# DESCRIPTION OF THE TASK:
Print, in exact form, the lines below from the one containing "Lemma write_safe_none g" through the one containing "Lemma cow_seen_app a", and omit all others.

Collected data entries
◇ ◇ ◇ ◇ ◇

(** One call of the fault handler. *)
Lemma wp_mm_fault v a ff (Q : Z → gup_state → Prop) s :
  (∀ ret s', moved s s' [GFault a ff ret] → gu_locked s' = gu_locked s → has ret VM_FAULT_FALLBACK = false →
     (has ret VM_FAULT_ERROR = true → has ret VM_FAULT_RETRY = false) →
     (if has ret VM_FAULT_RETRY
      then has ff FAULT_FLAG_ALLOW_RETRY = true ∧ (length (gu_faults s') < length (gu_faults s))%nat ∧
           gu_sem s' = gu_sem s - (if has ff FAULT_FLAG_RETRY_NOWAIT then 0 else 1)
      else gu_sem s' = gu_sem s) → Q ret s') →
  wp (mm_fault v a ff) Q s.
Proof using Hge.
  intros HQ. unfold mm_fault. wp_step. unfold wp at 1, next_fault.
  destruct (hd_tl 0 (gu_faults s)) as [x l] eqn:Ex. unfold emit. do 2 wp_step. cbv zeta.
  set (ret := handle_mm_fault x v a ff). wp_step. unfold gwhen, up_read.
  assert (length l ≤ length (gu_faults s))%nat as Hl.
  { destruct (gu_faults s); simplify_eq/=; simpl; lia. }
  assert (has ret VM_FAULT_RETRY = true → length l < length (gu_faults s))%nat as Hl'.
  { intros Hr. destruct (gu_faults s) eqn:E; simplify_eq/=; [|lia]. unfold ret in Hr. by rewrite fault_done in Hr. }
  pose proof (fault_retry_allowed x v a ff) as Hal. fold ret in Hal.
  pose proof (fault_error_final x v a ff) as Hef. fold ret in Hef. pose proof (fault_no_fallback x v a ff) as Hfb. fold ret in Hfb.
  destruct (has ret VM_FAULT_RETRY) eqn:Er; simpl.
  - destruct (has ff FAULT_FLAG_RETRY_NOWAIT) eqn:En; simpl; repeat wp_step;
      (apply HQ; [by split|done|done|by rewrite Er|]); rewrite Er; split_and!; auto; simpl; lia.
  - wp_steps. apply HQ; [by split|done|done|done|]. by rewrite Er.
Qed.

Definition faultin_post (tsk : option positive) (nb : bool) (a flags : Z) s (x : Z * Z) s' : Prop :=
  ∃ evs, moved s s' evs ∧ Forall (page_event tsk a) evs ∧ Forall not_page evs ∧
    (x.1 = 0 ∧ lock_kept s s' ∧
       (x.2 = flags ∨ x.2 = Z.lor flags FOLL_COW ∧ (has flags FOLL_WRITE = true → cow_seen a evs)) ∨
     (x.1 = - EFAULT ∨ x.1 = - ENOMEM ∨ x.1 = - EHWPOISON ∨ x.1 = - ENOENT) ∧ lock_kept s s' ∨
     x.1 = - EBUSY ∧ lock_lost nb flags s s').

Lemma wp_faultin_page tsk r v a flags nb s :
  area_at s r = Some v → wp (faultin_page tsk r a flags nb) (faultin_post tsk nb a flags s) s.
Proof using Hge.
  intros Hr. unfold faultin_page.
  assert (wp (mret (- ENOENT, flags)) (faultin_post tsk nb a flags s) s) as Hskip.
  { wp_step. exists []. split_and!; [apply moved_refl|done|done|]. right. left. split; [simpl; auto|done]. }
  destruct (Z.land flags _ =? FOLL_MLOCK); [done|]. wp_step.
  match goal with |- wp ?m _ _ => assert (wp m (λ _ s', s' = s) s) as Hg end.
  { destruct (has flags FOLL_POPULATE); [|by wp_step]. wp_step. eapply wp_mono; [by eapply wp_guard_start|].
    intros g s1 ->. destruct g; [by wp_step|]. by eapply wp_guard_end. }
  eapply wp_mono; [exact Hg|]. intros guard s1 ->. destruct guard; [done|].
  wp_step. eapply wp_deref; [done|]. wp_step. apply wp_mm_fault. intros ret s1 Hm Hlk Hfb Hef Hre.
  pose proof (fault_flags_write flags nb) as Ew. pose proof (fault_flags_nowait flags nb) as Enw.
  pose proof (fault_flags_retry flags nb) as Ert. set (ff := fault_flags_of flags nb) in *.
  destruct (has ret VM_FAULT_ERROR) eqn:Ee.
  { rewrite Hef in Hre by done. wp_step.
    destruct (fault_error_known ret (if has flags FOLL_HWPOISON then - EHWPOISON else - EFAULT) Ee Hfb) as (e & He & Hc).
    eapply wp_lift; [done|]. wp_step. exists [GFault a ff ret]. split_and!; [done|by repeat constructor|by repeat constructor|].
    right; left. split; [|done]. simpl. destruct Hc as [->|[->|]]; auto. destruct (has flags FOLL_HWPOISON); auto. }
  wp_step. set (flt := match tsk with Some t => [GFlt t (has ret VM_FAULT_MAJOR)] | None => [] end).
  assert (∀ Q : () → gup_state → Prop, (∀ s2, moved s s2 (GFault a ff ret :: flt) → lock_kept s1 s2 →
    gu_faults s2 = gu_faults s1 → Q tt s2) →
    wp (match tsk with Some t => emit (GFlt t (has ret VM_FAULT_MAJOR)) | None => mret tt end) Q s1) as Hflt.
  { intros Q HQ. unfold flt, emit. destruct tsk; wp_step; apply HQ; try done.
    apply (moved_trans s s1 _ [_] [_]); [done|]. by split. }
  apply Hflt. intros s2 Hm2 [L1 L2] Hf2.
  assert (Forall (page_event tsk a) (GFault a ff ret :: flt) ∧ Forall not_page (GFault a ff ret :: flt)) as [A1 A2].
  { unfold flt. destruct tsk; split; by repeat constructor. }
  destruct (has ret VM_FAULT_RETRY) eqn:Er.
  - destruct Hre as (R1 & R2 & R3). wp_step. rewrite Ert in R1. apply orb_true_iff in R1. rewrite Enw in R3.
    unfold gwhen, set_locked. destruct nb; repeat wp_step; exists (GFault a ff ret :: flt);
      (split_and!; [destruct Hm2; by split|done|done|]); right; right; (split; [done|]);
      (split; simpl; [congruence|congruence|done|congruence]).
  - wp_step. exists (GFault a ff ret :: flt). split_and!; [done|done|done|]. left.
    split_and!; [done|split; congruence|]. simpl. destruct (has ret VM_FAULT_WRITE && _) eqn:Ec; [|by left].
    right. split; [done|]. intros Hw. apply andb_true_iff in Ec as [Ec _]. exists ff, ret. split_and!; [left|congruence|done].
Qed.

End fault.

(** ** One page, with its retries *)

(** A page taken for writing comes from a writable entry, or, where the caller
    forces the access, from a dirty entry after a write fault at the address has
    broken the copy-on-write. *)
Definition page_safe (g : Z) (before : list gup_event) (e : gup_event) : Prop :=
  match e with
  | GPage a _ pte _ =>
      has g FOLL_WRITE = true →
      pte_write pte = true ∨ has g FOLL_FORCE = true ∧ pte_dirty pte = true ∧ cow_seen a before
  | _ => True
  end.

Definition write_safe (g : Z) (evs : list gup_event) : Prop :=
  ∀ before e after, evs = before ++ e :: after → page_safe g before e.

Lemma page_safe_more g b1 b2 e : page_safe g b2 e → page_safe g (b1 ++ b2) e.
Proof.
  destruct e; try done. simpl. intros He Hw. destruct (He Hw) as [|(? & ? & ff & ret & ? & ? & ?)]; [by left|right].
  split_and!; [done..|]. exists ff, ret. split_and!; [|done..]. apply elem_of_app. by right.
Qed.

Lemma write_safe_app g e1 e2 :
  write_safe g e1 → (∀ b e af, e2 = b ++ e :: af → page_safe g (e1 ++ b) e) → write_safe g (e1 ++ e2).
Proof.
  intros H1 H2 b e af Heq. apply app_eq_inv in Heq as [(k & E1 & E2)|(k & E1 & E2)].
  - destruct k as [|x k].
    + rewrite app_nil_r in E1. subst e1. specialize (H2 [] e af (eq_sym E2)). by rewrite app_nil_r in H2.
    + injection E2 as -> _. by apply (H1 b x k).
  - subst. by apply (H2 k e af).
Qed.

Lemma write_safe_trans g e1 e2 : write_safe g e1 → write_safe g e2 → write_safe g (e1 ++ e2).
Proof. intros H1 H2. apply write_safe_app; [done|]. intros b e af E. by eapply page_safe_more, H2. Qed.

Lemma write_safe_none g evs : Forall (λ e, match e with GPage _ _ _ _ => False | _ => True end) evs → write_safe g evs.
Proof. intros Hf b e af ->. apply list.Forall_app in Hf as [_ Hf]. apply list.Forall_cons in Hf as [Hf _]. by destruct e. Qed.

(** The flags of a retry are those of the caller, but for [FOLL_COW]. *)
Record retry_flags (g a fl : Z) (before : list gup_event) : Prop := RetryFlags {
  rf_write : has fl FOLL_WRITE = has g FOLL_WRITE;
  rf_force : has fl FOLL_FORCE = has g FOLL_FORCE;
  rf_nowait : has fl FOLL_NOWAIT = has g FOLL_NOWAIT;
  rf_cow : has fl FOLL_COW = true → has g FOLL_WRITE = true → cow_seen a before
}.

Lemma cow_seen_app a b1 b2 : cow_seen a b1 → cow_seen a (b1 ++ b2).
Proof. intros (ff & ret & Hi & ? & ?). exists ff, ret. split_and!; [|done..]. apply elem_of_app. by left. Qed.

Lemma retry_flags_step g a fl fl' b1 b2 evs :
  retry_flags g a fl b1 → fl' = fl ∨ fl' = Z.lor fl FOLL_COW ∧ (has fl FOLL_WRITE = true → cow_seen a evs) →
  retry_flags g a fl' ((b1 ++ b2) ++ evs).
Proof.
  intros [R1 R2 R3 R4] [->|[-> Hcow]]; [split; [done..|]; intros; by apply cow_seen_app, cow_seen_app, R4|].
  split; rewrite has_lor_l; [rewrite R1|rewrite R2|rewrite R3|]; try apply orb_false_r.
  intros _ Hw. rewrite <- R1 in Hw. destruct (Hcow Hw) as (ff & rt & ? & ? & ?). exists ff, rt. split_and!; [|done..].
  apply elem_of_app. by right.
Qed.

◇ ◇ ◇ ◇ ◇

# ANSWER BELOW:
Lemma write_safe_none g evs : Forall (λ e, match e with GPage _ _ _ _ => False | _ => True end) evs → write_safe g evs.
Proof. intros Hf b e af ->. apply list.Forall_app in Hf as [_ Hf]. apply list.Forall_cons in Hf as [Hf _]. by destruct e. Qed.

(** The flags of a retry are those of the caller, but for [FOLL_COW]. *)
Record retry_flags (g a fl : Z) (before : list gup_event) : Prop := RetryFlags {
  rf_write : has fl FOLL_WRITE = has g FOLL_WRITE;
  rf_force : has fl FOLL_FORCE = has g FOLL_FORCE;
  rf_nowait : has fl FOLL_NOWAIT = has g FOLL_NOWAIT;
  rf_cow : has fl FOLL_COW = true → has g FOLL_WRITE = true → cow_seen a before
}.

Lemma cow_seen_app a b1 b2 : cow_seen a b1 → cow_seen a (b1 ++ b2).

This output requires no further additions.